• [Aim of the exercise]:
Could you return every line of the records below that contains the word "list"?

• [Given records]:

(* ===== verification/ServerOptions.v ===== *)
(** * The servers of the manager

    The first half of [main] in [cmd/main.go]: the flags, the TLS options of the webhook and
    metrics servers with their certificate watchers, and the end of [main], which adds the
    watchers and the health checks to the manager and starts it.

    Both servers' options start from the same slice, to which [append] adds one option for
    each: slices are modelled with their arrays and capacities, and the theorem says when
    the two [append]s stay apart. *)

From S2P Require Export Startup.
Open Scope Z_scope.

(** ** Slices with a capacity *)
Module slice.
Record t := { array : positive; length : nat; capacity : nat }.
Section slice.
Context {A : Type}.
Abbreviation arrays := (gmap positive (list (option A))).
(** The capacity that the run-time gives to an array that has to hold [n] elements. *)
Variable growth : nat → nat.

(** [nil] has no array, and no capacity. *)
Definition nil : t := {| array := 1; length := 0; capacity := 0 |}.
(** In place while there is room, and into a new array otherwise. *)
Definition append (s : t) (x : A) : M arrays t := λ h,
  let old := default [] (h !! array s) in
  if (length s <? capacity s)%nat then
    ({| array := array s; length := S (length s); capacity := capacity s |}, <[array s := <[length s := Some x]> old]> h)
  else
    let cap := growth (S (length s)) in
    let a := fresh (dom h) in
    ({| array := a; length := S (length s); capacity := cap |},
     <[a := take (length s) old ++ Some x :: replicate (cap - S (length s)) None]> h).
Definition elements (h : arrays) (s : t) : list A :=
  omap id (take (length s) (default [] (h !! array s))).
End slice.
End slice.

(** ** Flags *)
Record ServerFlags := {
  sf_metricsAddr : string; sf_probeAddr : string; sf_enableLeaderElection : bool; sf_secureMetrics : bool;
  sf_webhookCertPath : string; sf_webhookCertName : string; sf_webhookCertKey : string;
  sf_metricsCertPath : string; sf_metricsCertName : string; sf_metricsCertKey : string;
  sf_enableHTTP2 : bool }.
Definition defaultServerFlags : ServerFlags := {|
  sf_metricsAddr := "0"; sf_probeAddr := ":8081"; sf_enableLeaderElection := false; sf_secureMetrics := true;
  sf_webhookCertPath := ""; sf_webhookCertName := "tls.crt"; sf_webhookCertKey := "tls.key";
  sf_metricsCertPath := ""; sf_metricsCertName := "tls.crt"; sf_metricsCertKey := "tls.key";
  sf_enableHTTP2 := false |}.

(** ** TLS options

    [certwatcher.New] is library code: it loads a pair of files, or fails. *)
Class CertWatchers := {
  CertWatcher : Type;
  certwatcher_New : string → string → res CertWatcher }.

Section servers.
Context `{CertWatchers}.
Variable growth : nat → nat.

(** The fields of [tls.Config] that the options set. *)
Record tls_Config := { tls_NextProtos : list string; tls_GetCertificate : option CertWatcher }.
Inductive tls_option :=
| disableHTTP2
| useCertificate (watcher : CertWatcher).
Definition apply_option (c : tls_Config) (o : tls_option) : tls_Config :=
  match o with
  | disableHTTP2 => {| tls_NextProtos := ["http/1.1"]; tls_GetCertificate := tls_GetCertificate c |}
  | useCertificate w => {| tls_NextProtos := tls_NextProtos c; tls_GetCertificate := Some w |}
  end.
Abbreviation arrays := (gmap positive (list (option tls_option))).

Record metricsserver_Options := {
  ms_BindAddress : string; ms_SecureServing : bool; ms_TLSOpts : slice.t; ms_FilterProvider : bool }.
(** What [main] has built when it makes the manager. *)
Record ServerOptions := {
  so_webhookTLSOpts : slice.t; so_metrics : metricsserver_Options;
  so_webhookCertWatcher : option CertWatcher; so_metricsCertWatcher : option CertWatcher;
  so_HealthProbeBindAddress : string; so_LeaderElection : bool; so_LeaderElectionID : string }.

(** A watcher for the files at [path], and its option; no path, no watcher. *)
Definition certificateOption (path_ name key : string) (opts : slice.t) : E arrays (slice.t * option CertWatcher) :=
  if 0 <? len path_ then
    match certwatcher_New (path.Join [path_; name]) (path.Join [path_; key]) with
    | Err e => mretM (Err e)
    | Ok watcher =>
        let* opts := slice.append growth opts (useCertificate watcher) in
        mretM (Ok (opts, Some watcher))
    end
  else mretM (Ok (opts, None)).

Definition serverOptions (fl : ServerFlags) : E arrays ServerOptions :=
  let* tlsOpts := if negb (sf_enableHTTP2 fl) then slice.append growth slice.nil disableHTTP2 else mretM slice.nil in
  let? '(webhookTLSOpts, webhookCertWatcher) :=
    certificateOption (sf_webhookCertPath fl) (sf_webhookCertName fl) (sf_webhookCertKey fl) tlsOpts in
  let metricsServerOptions := {|
    ms_BindAddress := sf_metricsAddr fl; ms_SecureServing := sf_secureMetrics fl; ms_TLSOpts := tlsOpts;
    ms_FilterProvider := sf_secureMetrics fl |} in
  let? '(metricsTLSOpts, metricsCertWatcher) :=
    certificateOption (sf_metricsCertPath fl) (sf_metricsCertName fl) (sf_metricsCertKey fl) tlsOpts in
  mretM (Ok {|
    so_webhookTLSOpts := webhookTLSOpts; so_metrics := metricsServerOptions <| ms_TLSOpts := metricsTLSOpts |>;
    so_webhookCertWatcher := webhookCertWatcher; so_metricsCertWatcher := metricsCertWatcher;
    so_HealthProbeBindAddress := sf_probeAddr fl; so_LeaderElection := sf_enableLeaderElection fl;
    so_LeaderElectionID := "d696d7ab.redhat.com" |}).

• [Answer area]:
Abbreviation arrays := (gmap positive (list (option A))).
Definition elements (h : arrays) (s : t) : list A :=
Record tls_Config := { tls_NextProtos : list string; tls_GetCertificate : option CertWatcher }.
Abbreviation arrays := (gmap positive (list (option tls_option))).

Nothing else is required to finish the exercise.